- Pitcher
- Born: July 13, 1995 (age 31) Alexandria, Virginia, U.S.
- Batted: RightThrew: Right

MLB debut
- May 2, 2021, for the Milwaukee Brewers

Last MLB appearance
- July 1, 2021, for the Milwaukee Brewers

MLB statistics
- Win–loss record: 0–1
- Earned run average: 13.50
- Strikeouts: 5
- Stats at Baseball Reference

Teams
- Milwaukee Brewers (2021);

= Alec Bettinger =

American baseball player (born 1995)

Alec John Bettinger (born July 13, 1995) is an American former professional baseball pitcher.

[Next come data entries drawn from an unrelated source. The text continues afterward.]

(** * xortool: key-length estimation and key guessing for repeating-key XOR

    A shallow embedding of [xortool.py] (Python 2) and the properties of its
    two analyses:
    - the key-length estimator ([count_equals], [calculate_fitnesses],
      [get_max_fitnessed_key_length], [guess_key_length]);
    - the key guesser ([chars_count_at_offset], [guess_keys], [all_keys],
      [guess_probable_keys]).

    Conventions of the embedding.
    - A Python 2 [str] is a [list byte]; a Python [int] is a [Z].
    - A [dict] from characters to counts is a [gmap byte Z].  The order in
      which Python iterates over a dict is not specified; the model iterates
      in the order of [map_to_list], and nothing proved here depends on it.
    - A Python [float] is a real number: the rounding of IEEE arithmetic is
      not modelled, so [float(n) / (64 + k ** 0.5)] is the exact quotient.
    - A function that can raise returns a [result]; the exceptions are the
      ones the interpreter raises for the operations used.
    - The global dictionary [PARAMETERS] is a record passed explicitly; the
      function that updates it returns the new record.
    - [print] statements are left out: they write to standard output and do
      not influence any value computed here. *)

From Stdlib Require Import ZArith List Lia String Reals Lra.
From Stdlib.Strings Require Import Byte.
From stdpp Require Import base option list gmap fin_maps sorting.
From Equations Require Import Equations.
Import ListNotations.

He played in Major League Baseball (MLB) for one season with the Milwaukee Brewers.

==Playing career==
Bettinger attended Hylton High School in Woodbridge, Virginia and played college baseball at the University of Virginia. He was drafted by the Milwaukee Brewers in the 10th round of the 2017 MLB draft. Bettinger made his professional debut with the rookie ball Helena Brewers. He split the 2018 season between the Single-A Wisconsin Timber Rattlers and the High-A Carolina Mudcats, accumulating a 6–10 record and 5.22 ERA in 25 games. In 2019, Bettinger spent the season in Double-A with the Biloxi Shuckers, pitching to a 5–7 record and 3.44 ERA with 157 strikeouts in 146 1/3 innings of work.

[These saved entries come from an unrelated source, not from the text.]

Lemma cursor_bind {A B} (m : M A) (k : A -> M B) :
  keepsCursor m -> (forall a, keepsCursor (k a)) -> keepsCursor (bind m k).
Proof.
  intros Hm Hk w. rewrite snd_bind.
  destruct (Hk (fst (m w)) (snd (m w))) as [E1 E2]. destruct (Hm w) as [E3 E4].
  split; congruence.
Qed.

Lemma cursor_emit ev : keepsCursor (emit ev).
Proof. intros w. auto. Qed.

Lemma cursor_getWorld : keepsCursor getWorld.
Proof. intros w. auto. Qed.

Lemma cursor_dateNow : keepsCursor dateNow.
Proof. intros w. unfold dateNow. destruct (clock w) as [|t [|t' r]]; auto. Qed.

Lemma cursor_nextBookResult : keepsCursor nextBookResult.
Proof. intros w. unfold nextBookResult. destruct (bookOracle w); auto. Qed.

Lemma cursor_foldM {A B} (f : A -> B -> M A) (a : A) (xs : list B) :
  (forall a x, keepsCursor (f a x)) -> keepsCursor (foldM f a xs).
Proof.
  intros Hf. revert a. induction xs as [|x xs IH]; intros a; cbn.
  - apply cursor_ret.
  - apply cursor_bind; auto.
Qed.

Ltac cursor_auto :=
  repeat match goal with
         | |- keepsCursor (bind _ _) => apply cursor_bind; [|intros ?]
         | |- keepsCursor (match ?x with _ => _ end) => destruct x
         | |- keepsCursor (if ?b then _ else _) => destruct b
         | |- keepsCursor (ret _) => apply cursor_ret
         | |- keepsCursor (emit _) => apply cursor_emit
         | |- keepsCursor getWorld => apply cursor_getWorld
         | |- keepsCursor (setStatus _ _ _) => unfold setStatus
         | |- keepsCursor (answerCallback _ _) => unfold answerCallback
         | |- keepsCursor (updateMessageAfterAction _ _) => unfold updateMessageAfterAction
         end.

Lemma cursor_processQuery st q : keepsCursor (processQuery st q).
Proof. unfold processQuery. destruct (queryAction q). cursor_auto. Qed.

End Frames.

(* ================================================================== *)
(** ** Facts about recovery, dispatch and callback polling *)

Module DaemonFacts.
Import Daemon Props Frames.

Bettinger did not play in a game in 2020 due to the cancellation of the minor league season because of the COVID-19 pandemic. The Brewers added him to their 40-man roster after the 2020 season.

On April 29, 2021, Bettinger was promoted to the major leagues for the first time. Bettinger made his MLB debut on May 2 as the starting pitcher against the Los Angeles Dodgers, but took the loss as he allowed 11 earned runs in four innings, including grand slams in each of the first two innings, by A. J. Pollock and Matt Beaty. Bettinger became the first player in the National League to allow more than ten earned runs in his major league debut since the earned run became official in 1912.

Bettinger was removed from the 40-man roster and outrighted to the Triple-A Nashville Sounds on May 19, 2022. He made 13 appearances for Nashville in 2022, struggling to a 2–4 record and 6.49 ERA with 21 strikeouts in 34 2/3 innings pitched. Bettinger was released by the Brewers organization on August 6.

On August 23, 2022, Bettinger announced his retirement from professional baseball via Instagram.

==Coaching career==
On May 3, 2024, Bettinger was announced as a head coach and the head of baseball operations for the Canes Tampa baseball club.